I don't use needle guides. Never have and never will. PICC insertion involves a lot of "feel" from start to finish. I have always freehanded my PICC needle and my US IVs. This is also why I prefer to reinforce my PICCs by having both the stylet and guidewires in my PICC during advancement. I can feel what is happening with my PICC as it is advancing and adjust accordingly.

As far as large or loose skinned patients I stretch the skin from above and below with the pinky finger of each of my hands. My probe hand pinky is resting on the skin anyway, and I hold my needle like I'm throwing a dart so my pinky is pointing down to skin. I have found this to be useful on almost all my insertions, not just large patients.

I am also a big fan of cephalics in large patients. The extra tissue in their arms seems to kind of flatten out that sharp curve where the cephalic joins up with the basilic/brachial. Plus the tissue in that area wont be as prone to shifting as you stick. Once again a reinforced PICC will let you feel what your PICC is doing as it approaches this junction.

You also asked about white streaks under US. My guess is you are seeing fascia or other connective tissue. Visible nerve bundles tend to follow blood supply. So if you are looking at out of plane blood vessels, you will generally be looking at an out of plane cross section of the nerve bundle too. So in that case it would look more like a large whitish/grey dot in close proximity to the vessel, rather than a streak across your screen.

Specializes in Cardiac step-down, PICC/Midline insertion.

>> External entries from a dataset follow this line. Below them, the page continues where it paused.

(** * SylphxAI/ast: the CST node model, the traversal and filter utilities,
      position derivation and the parse entry point.

    The development follows the TypeScript of the repository:
    - [@sylphlab/ast-core]: [Position], [CstNode], [Token], [isToken],
      [hasChildren] (docs/packages/core);
    - the utility functions of docs/api/index.md: [traverse],
      [findNodesByType], [getSourceText], [filterNodes], [findFirst];
    - [extractIdentifiers] of docs/packages/javascript.md;
    - [getLocation], the [AstBuilderVisitor] and [parse] of the
      adding-languages guide.

    JavaScript numbers that hold offsets are integers ([Z]); an optional field
    ([children?]) is an [option]; a callback that works by side effect is a
    state transformer, and a call that may throw returns an [Outcome]. *)

From Stdlib Require Import List String Ascii ZArith Lia Bool.
Import ListNotations.

Set Implicit Arguments.

(* ===================================================================== *)
(** ** JavaScript built-ins used by the source *)

(** [String.prototype.substring(a, b)]: both indices are clamped to
    [0 .. length], and swapped when [a > b]. *)
Definition js_substring (s : string) (a b : Z) : string :=
  let len := Z.of_nat (String.length s) in
  let a' := Z.min (Z.max a 0) len in
  let b' := Z.min (Z.max b 0) len in
  let lo := Z.min a' b' in
  let hi := Z.max a' b' in
  substring (Z.to_nat lo) (Z.to_nat (hi - lo)) s.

Sometimes they can flip into the IJ after insertion, particularly if they are on a vent or coughing a lot. You can try to power flush with them sitting straight up, hoping that gravity will pull it back down. But at our facility we usually just end up doing a wire exchange and placing a new PICC so long as the insertion site looks good with no suspicion of infection. Or if the PICC is no longer really necessary, we just do a wire exchange with a new midline. We never use a PICC as a midline so there is no confusion about what type of line it really is. Some nurses see the double or triple lumens and would automatically think it's a PICC, so we just eliminate that.